Reflection by Sr Ann Marie, FMVD

Dear Parishioners

We have had some good weather over the last few weeks and I pray it will continue for the Parish BBQ this weekend so we can all gather and enjoy together.

In today’s gospel reading we see Jesus being challenged and provoked for His good works and teachings.  Through Jesus’ various moments of encounter with people we see that often it has been the most vulnerable, poor and broken that received His message as good news and took it to heart and were transformed by it.  While, frequently those who were learned and took pride in their understanding of God, and were stuck in traditions and laws, were often the ones who missed the point and caused trouble for Him.  In today’s gospel the challenge and provocation not only comes from the scribes but also from Jesus’s own family who see Him as out of His mind for the impact He is having on the people around Him. 

But Jesus as always is unshaken and firm in Himself and the work He has been called to do by His Father.  What gives Jesus this confidence?  It is His strong relationship with and His knowledge of the Father and His Fathers will that gives Him the confidence.  Jesus’s confidence is rooted in an intimate relationship with the Father, through prayer, which strengthens His inner self and helps Him to listen to the Father and Holy Spirit speaking in His life and leading Him. 

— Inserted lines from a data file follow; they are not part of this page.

(* ===== verification/SelfUpdateState.v ===== *)
(** The A/B self-update state machine of the host runtime
    ([host_self_update_state.go]): the release identity and the request, the
    durable state, and the transitions that stage, activate, reconcile, commit
    and roll back a paired Agent/Executor release. *)
From Stdlib Require Import Ascii String ZArith Lia.
From stdpp Require Import base decidable list strings relations.
From S2P Require Import Prelude Strings Regexp Patterns Compare Semver.
Import ReleaseVersion.

Open Scope string_scope.

Definition HostSelfUpdateSlotA : string := "a".
Definition HostSelfUpdateSlotB : string := "b".

Definition PhaseStable : string := "stable".
Definition PhaseStaged : string := "staged".
Definition PhaseActivating : string := "activating".
Definition PhaseVerifying : string := "verifying".
Definition PhaseRollingBack : string := "rolling_back".

Definition ActionNone : string := "none".
Definition ActionSwitchCurrent : string := "switch_current".
Definition ActionRestartAgent : string := "restart_agent".
Definition ActionAwaitProof : string := "await_proof".
Definition ActionProbeExecutor : string := "probe_executor".
Definition ActionCommit : string := "commit".
Definition ActionRestoreHealthy : string := "restore_healthy".
Definition ActionRestartHealthy : string := "restart_healthy".
Definition ActionRollbackComplete : string := "rollback_complete".

Definition hostSelfUpdateStateSchemaVersion : Z := 2.
Definition HostSelfUpdateRecoveryProtocolVersion : Z := 2.

Module Blockers.
Record t := mk {
  ActiveJob : bool;
  MutationInProgress : bool;
  RecoveryPending : bool;
  TokenRotationPending : bool;
  SelfUpdatePending : bool;
  ConsumedMutationRollbackPending : bool;
}.
Definition validateHostSelfUpdateGrantForOperation (policy : P) (fence : Fence.t)
    (operation : string) (request : option Request.t) (state : State.t)
    (authorization : Authorization.t) : check :=
  let! _ := Authorization.validate authorization in
  let binding := Authorization.binding authorization in
  if policy_binding_mismatch policy fence operation binding
  then Err "host self-update grant policy binding is invalid"
  else if policy_digest_mismatch policy binding
  then Err "host self-update grant policy digest is invalid"
  else
    let! expected := expected_request operation request state in
    if is_err (Request.validate expected) ||
       (Binding.AttemptGeneration binding !=? Request.Generation expected) ||
       (Binding.AgentVersion binding !=? Request.AgentVersion expected) ||
       (Binding.ExecutorVersion binding !=? Request.ExecutorVersion expected) ||
       (Binding.ReleaseCommit binding !=? Request.Commit expected) ||
       (Binding.ArtifactSHA256 binding !=? Request.ArtifactSHA256 expected) ||
       (Binding.AgentProtocolVersion binding !=? Request.AgentProtocolVersion expected) ||
       (Binding.ExecutorProtocolVersion binding !=? Request.ExecutorProtocolVersion expected) ||
       (Binding.MutationProtocolVersion binding !=? Request.MutationProtocolVersion expected) ||
       (Binding.RecoveryProtocolVersion binding !=? Request.RecoveryProtocolVersion expected) ||
       negb (Release.same (Binding.ReleaseIdentity binding) (Request.ReleaseIdentity expected))
    then Err "host self-update grant release binding is invalid"
    else if plan_mismatch operation expected fence binding
    then Err "host self-update grant plan binding is invalid"
    else Ok tt.
End Plan.
(* ===== verification/SelfUpdateRuntime.v ===== *)
(** The privileged self-update runtime of the local executor
    ([host_self_update_executor.go], [host_self_update_activation.go],
    [host_self_update_staging.go], [host_self_update_slot_state.go],
    [host_self_update_grant_authorization.go],
    [host_self_update_grant_recovery.go], [host_self_update_watchdog.go]): status,
    stage, activate, reconcile, the grant journal and the recovery watchdog, as
    programs over the durable state file, the grant file, the [current] link, the
    service manager and the Panel. *)
From Stdlib Require Import Ascii String ZArith Lia.
From stdpp Require Import base decidable list strings relations.
From S2P Require Import Prelude Strings Regexp Patterns Semver Effects Sha256 Json.
From S2P Require Import SelfUpdateState SelfUpdateGrant.
Import ReleaseVersion.

Open Scope string_scope.

(** ** Errors

    The error classes [errors.Is] distinguishes in this component. *)
Inductive err := ErrNotExist | ErrBusy | ErrStage | ErrRollback | ErrPrecondition | ErrUncertain | ErrOther.

#[global] Instance err_eq_dec : EqDecision err.
Proof. solve_decision. Defined.

(** [errors.Join]: the class the handler's switch finds first. *)
Definition join (e1 e2 : err) : err :=
  let has e := (e1 ==? e) || (e2 ==? e) in
  if has ErrBusy then ErrBusy else if has ErrStage then ErrStage
  else if has ErrRollback then ErrRollback else if has ErrPrecondition then ErrPrecondition
  else ErrOther.

(** A plain [errors.New] of a pure check. *)
Definition other {A} (r : result string A) : result err A :=
  match r with Ok a => Ok a | Err _ => Err ErrOther end.

(** [HostSelfUpdateRuntimeStatus]. *)
Module Status.
Record t := mk {
  state : State.t;
  CurrentSlot : string;
  ExecutorVersion : string;
  ExecutorProtocolVersion : Z;
  LastAction : string;
  RollbackRequested : bool;
  RestartRequested : bool;
}.

#[global] Instance eta_t : Eta t := fun s =>
  mk (state s) (CurrentSlot s) (ExecutorVersion s) (ExecutorProtocolVersion s) (LastAction s)
     (RollbackRequested s) (RestartRequested s).

Definition actions : list string :=
  [""; ActionNone; ActionSwitchCurrent; ActionRestartAgent; ActionAwaitProof; ActionProbeExecutor;
   ActionCommit; ActionRestoreHealthy; ActionRestartHealthy; ActionRollbackComplete].

Definition validate (s : t) : check :=
  let! _ := State.validate (state s) in
  if negb (validHostSelfUpdateSlot (CurrentSlot s)) ||
     negb (re_match versionPattern (ExecutorVersion s)) ||
     (ExecutorProtocolVersion s <? 1)%Z
  then Err "host self-update runtime status is invalid"
  else if existsb (String.eqb (LastAction s)) actions then Ok tt
  else Err "host self-update runtime action is invalid".
End Status.

(** [HostAgentRelease], as far as staging reads it. *)
Module AgentRelease.
Record t := mk {
  request : Request.t;
  PublishedAt : GoTime.t;
  MinimumPanelVersion : string;
}.
End AgentRelease.

(** ** The world *)

Record world := World {
  current : option string;         (** the slot the [current] link names *)
  state_file : option State.t;
  grant_file : option GrantState.t;
  sent : list (Authorization.t * option GrantState.t);
    (** every consume request sent to the Panel, with the grant file at that moment *)
  receipts : list Binding.t;       (** the receipts of accepted consume requests *)
}.

#[global] Instance eta_world : Eta world := fun w =>
  World (current w) (state_file w) (grant_file w) (sent w) (receipts w).

Inductive op : Type -> Type :=
| ReadLink : op (result err string)
| ReadState : op (result err State.t)
| HasBinding (slot : string) : op (result err bool)
| WriteState (s : State.t) : op (result err unit)
| ReplaceLink (slot : string) (replaceMalformed : bool) : op (result err unit)
| ValidateTree (slot : string) : op (result err unit)
| VerifySlot (slot : string) (request : Request.t) (digests : SlotDigests.t) : op (result err unit)
| MarkerDigests (slot : string) : op (result err SlotDigests.t)
| RestartAgent : op (result err unit)
| RestartExecutor : op (result err unit)
| VerifyExecutor (slot : string) (s : State.t) : op (result err unit)
| Now : op GoTime.t
| PrepareRoots : op (result err unit)
| Download (request : Request.t) : op (result err AgentRelease.t)
| BinaryDigests : op (result err SlotDigests.t)
| StageSlot (slot : string) (request : Request.t) (digests : SlotDigests.t) : op (result err unit)
| RecoverArtifacts : op (result err unit)
| ReadGrant : op (result err (option GrantState.t))
| WriteGrant (g : GrantState.t) : op (result err unit)
| RemoveGrant : op (result err unit)
| Consume (url : string) (a : Authorization.t) : op (result err ConsumeResult.t)
| ContextDone : op bool.

(** How the environment answers.  A write that fails may have happened: the file
    or link is replaced by a rename, and the directory is synced and the result
    inspected afterwards. *)
Inductive answer :=
| Succeeds
| FailsBefore
| FailsAfter
| SaysBool (b : bool)
| SaysTime (t : GoTime.t)
| SaysDigests (d : SlotDigests.t)
| SaysRelease (r : AgentRelease.t)
| SaysReceipt (r : ConsumeResult.t).

Definition effect {A} (a : A) (ans : answer) (after before : world) : option (result err A * world) :=
  match ans with
  | Succeeds => Some (Ok a, after)
  | FailsBefore => Some (Err ErrOther, before)
  | FailsAfter => Some (Err ErrOther, after)
  | _ => None
  end.
Lemma save_then_spec s (k : io Status.t) w :
  inv w -> slots_ok (current w) s -> licensed (receipts w) s ->
  wp inv k (fun _ _ => True) (w <| state_file := Some s |>) ->
  wp inv (let? _ := saveState s in k) (fun _ _ => True) w.
Proof.
  intros Hw Hs Hl Hk. wp_step'. apply wp_saveState; [done|done|]. intros _.
  split; [by apply inv_write_state|done].
Qed.

(** The two actions that touch the pending slot come with an active transition. *)
Lemma action_active s o s' action :
  reconciliation s o s' action -> action = ActionSwitchCurrent \/ action = ActionRestartAgent ->
  active_phase (State.Phase s').
Proof.
  intros Hr Ha. destruct Hr as [| |Hp|a ? ? Hx|Hp|t a Hp Hv| | |];
    try (destruct Ha as [Ha|Ha]; discriminate Ha).
  - by left.
  - by right; right.
  - by right; left.
  - destruct Hv as [|a Hx|]; try (destruct Ha as [Ha|Ha]; discriminate Ha). by right; left.
Qed.

(** The actions that follow a reconciliation. *)
Lemma reconcile_spec_rt proof w :
  inv w -> wp inv (reconcile executorVersion proof) (fun _ _ => True) w.
Proof.
  intros Hw. unfold reconcile, mutationStatus. wp_step'.
  wp_use status_spec as [st|e] v Hv [Hr Hst]; [|done]. destruct Hst as [Es Ec]. wp_step'.
  wp_use apply_deadline_slot as o u Hu [-> Ho]. rewrite observation_slot in Ho.
  do 2 wp_step'. destruct (ReconcileHostSelfUpdate _ _) as [[next action]|] eqn:En; cbn [other]; [|done].
  apply reconcile_inv in En as (_ & _ & Hrec).
  destruct (inv_state _ _ Hv Es) as [Hs Hl].
  assert (Hs' : slots_ok (current v) next) by (eapply slots_ok_reconcile; [done| |done]; congruence).
  assert (Hl' : licensed (receipts v) next) by (by eapply licensed_reconcile).
  pose proof (inv_write_state _ _ Hv Hs' Hl') as Hinv.
  pose proof (action_active _ _ _ _ Hrec) as Hact. cbv zeta.
  repeat match goal with |- wp _ (if ?b then _ else _) _ _ => destruct b eqn:?; bool_to_prop end.
  - apply verify_or_fence_spec; auto. apply save_then_spec; [done..|].
    apply switch_or_fence_spec; [done|done|auto|]. intros. by apply restart_then.
  - apply save_then_spec; [done..|]. repeat wp_step'. apply wp_replaceCurrent; [done|done|]. intros _.
    pose proof (inv_link_healthy _ next Hinv eq_refl). split; [done|]. split; [done|].
    repeat wp_step'. apply wp_observation; [keeps_op_tac|done|]. intros [[]|e]; [by apply wp_ret|done].
  - apply verify_or_fence_spec; auto. apply save_then_spec; [done..|]. by apply restart_then.
  - apply save_then_spec; [done..|]. by apply restart_then.
  - apply save_then_spec; [done..|]. by apply wp_ret.
Qed.

(** *** Grants *)

Ltac split_same :=
  repeat match goal with
  | H : _ && _ = true |- _ => apply andb_true_iff in H; destruct H
  | H : bool_decide _ = true |- _ => apply bool_decide_eq_true in H
  | H : (_ =? _)%Z = true |- _ => apply Z.eqb_eq in H
  end.

Ltac join_same :=
  repeat match goal with |- _ && _ = true => apply andb_true_iff; split end;
  first [apply bool_decide_eq_true; congruence | apply Z.eqb_eq; congruence | idtac].

Lemma release_same_trans a b c : Release.same a b = true -> Release.same b c = true -> Release.same a c = true.
Proof. unfold Release.same, GoTime.Equal. intros H1 H2. split_same. join_same. Qed.

Lemma release_same_sym a b : Release.same a b = true -> Release.same b a = true.
Proof. unfold Release.same, GoTime.Equal. intros H1. split_same. join_same. Qed.

Lemma binding_same_trans a b c : Binding.same a b = true -> Binding.same b c = true -> Binding.same a c = true.
Proof.
  unfold Binding.same, GoTime.Equal. intros H1 H2. split_same. join_same. eauto using release_same_trans.
Qed.

Lemma release_same_refl a : Release.same a a = true.
Proof. unfold Release.same, GoTime.Equal. join_same. Qed.

Lemma binding_same_refl a : Binding.same a a = true.
Proof. unfold Binding.same, GoTime.Equal. join_same. apply release_same_refl. Qed.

This is also Jesus’ invitation to us in the gospel, to seek the will of God for our lives.  It is what is above all most important to Him and for us.  He taught us this through His own life that the will of God was higher than other peoples opinion of Him, or even their ridicule and rejection.  This seeking and doing the will of our mutual Father is so important that it is what makes us family with Jesus.  Being part of His family comes from being related to the same Father and so seeking His will in our lives.

In the second reading from 2 Corinthians, St Paul invites us to do the inner work that Jesus did by encouraging us to focus our attention on strengthening our inner selves daily.  Our inner self is the life we live with God: our relationship with Him and our listening to Him, our listening to the Holy Spirit and our seeking to do His will.  Paul reminds us that although the external self may weaken (we get older for example), our inner self, our faith, our relationship with God (that which is tangible yet invisible) is what lasts for eternal life.  The troubles and suffering of life, which affects all of us, can help and strengthen our inner selves, if we allow God to use them to form and shape us as we deepen our faith and relationship with Him through these struggles.

So I hope we can all find the time this week to continue to allow God to strengthen our inner selves and to lead us to seek and accomplish His will for our lives, just like Jesus did.